In other words, the Exodus to the fourth year of King Solomon’s reign was 480 years.

The fourth year of King Solomon’s reign was 966 BC, and the book of Malachi was written shortly after 433 BC, so that’s a span of 533 years.

The time between the book of Malachi and the birth of Jesus was from 433-5 BC, a span of 428 years.

Luke 3:23 says that Jesus was 30 years old when he began his ministry, and we know from studying the Gospels that Jesus' ministry lasted three years, so Jesus was 33 when he was crucified, rose from the dead, and ascended into Heaven.

Since this is the year 2016, that would mean that 1,983 years have passed since Jesus ascended to heaven.

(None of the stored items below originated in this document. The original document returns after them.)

Lemma speak_all_app (calls1 calls2 : list attempt) (st : AlertState) :
  speak_all cfg (calls1 ++ calls2) st
  = (fst (speak_all cfg calls2 (fst (speak_all cfg calls1 st))),
     snd (speak_all cfg calls1 st)
     ++ snd (speak_all cfg calls2 (fst (speak_all cfg calls1 st)))).
Proof.
  revert st. induction calls1 as [|c calls1 IH]; intros st; simpl.
  - destruct (speak_all cfg calls2 st). reflexivity.
  - destruct (speak cfg (attempt_time c) (attempt_espeak c)
                    (attempt_message c) st) as [st1 out1].
    rewrite (IH st1).
    destruct (speak_all cfg calls1 st1) as [st2 outs1]. simpl.
    destruct (speak_all cfg calls2 st2) as [st3 outs2]. reflexivity.
Qed.

(** The passes are the series of their calls of [speak]. *)
Lemma watch_passes_series (passes : list pass) :
  forallb (fun p => forallb tool_present (pass_turns p)) passes = true ->
  forall st,
    watch_passes cfg passes st
    = inr (fst (speak_all cfg (passes_calls cfg passes) st),
           List.concat (snd (speak_all cfg (passes_calls cfg passes) st))).
Proof.
  intros Hall.
  induction passes as [|p passes IH]; intros st; simpl; [reflexivity|].
  simpl in Hall. apply andb_true_iff in Hall. destruct Hall as [Hp Hrest].
  destruct (pass_stop p); [reflexivity|].
  rewrite (watch_pass_series cfg (pass_turns p) Hp st). cbn [bind fst snd].
  rewrite (IH Hrest). cbn [bind ret fst snd].
  rewrite speak_all_app. cbn [fst snd].
  rewrite concat_app. reflexivity.
Qed.

End Run.

(** X19.  A run of [main] in which [rtl_power] is installed is one series
    of calls of [speak]: the start-up announcement, then, pass after pass
    and band after band, one call for each band with a hit.  So over the
    whole run no alert comes less than [TTS_COOLDOWN_SEC] seconds after
    the alert before it, the start-up announcement included. *)
Theorem main_is_speak_series (cfg : Config) (now : float)
    (espeak : popen_result) (passes : list pass) :
  forallb (fun p => forallb tool_present (pass_turns p)) passes = true ->
  main cfg now espeak passes
  = inr (fst (speak_all cfg (main_calls cfg now espeak passes)
                        initial_alert_state),
         List.concat (snd (speak_all cfg (main_calls cfg now espeak passes)
                                     initial_alert_state))) /\
  Sorted (fun a b => (b - a <? TTS_COOLDOWN_SEC cfg)%float = false)
         (alert_times cfg (main_calls cfg now espeak passes)
                      initial_alert_state).
Proof.
  intros Hall. split.
  - unfold main, main_calls.
    cbn [speak_all attempt_time attempt_espeak attempt_message].
    destruct (speak cfg now espeak "RTL S D R watcher started."
                    initial_alert_state) as [st0 out0]. cbn [fst snd].
    rewrite (watch_passes_series cfg passes Hall st0). cbn [bind ret fst snd].
    destruct (speak_all cfg (passes_calls cfg passes) st0) as [st1 outs].
    reflexivity.
  - pose proof (alert_times_spaced cfg (main_calls cfg now espeak passes)
                  initial_alert_state) as H.
    inversion H; assumption.
Qed.

Lemma main_is_speak_series_witness :
  main CONFIG 1700000000 Started
    [Build_pass false
       [Build_turn false "2m Ham"
          (Returned
             "2024/01/01,00:00:00,144000000,148000000,25000,160,-70.0,-71.0,-50.0,-69.5")
          1700000002 Started];
     Build_pass false
       [Build_turn false "2m Ham"
          (Returned
             "2024/01/01,00:00:00,144000000,148000000,25000,160,-70.0,-71.0,-50.0,-69.5")
          1700000006 Started];
     Build_pass true []]
  = inr ({| last_tts_time := 1700000006 |},
         [Print "[TTS] RTL S D R watcher started.";
          Popen ["espeak"; "-s"; "170"; "-a"; "200";
                 "RTL S D R watcher started."];
          Print "[TTS] Activity detected. 2m Ham. 144.050 megahertz.";
          Popen ["espeak"; "-s"; "170"; "-a"; "200";
                 "Activity detected. 2m Ham. 144.050 megahertz."]]).
Proof.
  rewrite (proj1 (main_is_speak_series CONFIG 1700000000 Started
                    [Build_pass false
                       [Build_turn false "2m Ham"
                          (Returned
                             "2024/01/01,00:00:00,144000000,148000000,25000,160,-70.0,-71.0,-50.0,-69.5")
                          1700000002 Started];
                     Build_pass false
                       [Build_turn false "2m Ham"
                          (Returned
                             "2024/01/01,00:00:00,144000000,148000000,25000,160,-70.0,-71.0,-50.0,-69.5")
                          1700000006 Started];
                     Build_pass true []]
                    eq_refl)).
  vm_compute. reflexivity.
Defined.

When you add all that up, we find that the universe and the Earth are both 6,126 years old.  Most Young Earth Creationists round it down to 6,000 years in order to make it simple for the sake of argumentation.


Conclusion


As we can see, even students of the Bible like myself can make mistakes or miss key pieces of information when dealing with a subject that requires as much careful reading and digging as this one did.  It took me 23 months after the initial blog post to figure out that I had missed some crucial information.  At this point, I am pretty sure that I actually have all the different genealogies and time spans provided by scripture, but if you find in your study of scripture that I missed something, please let me know.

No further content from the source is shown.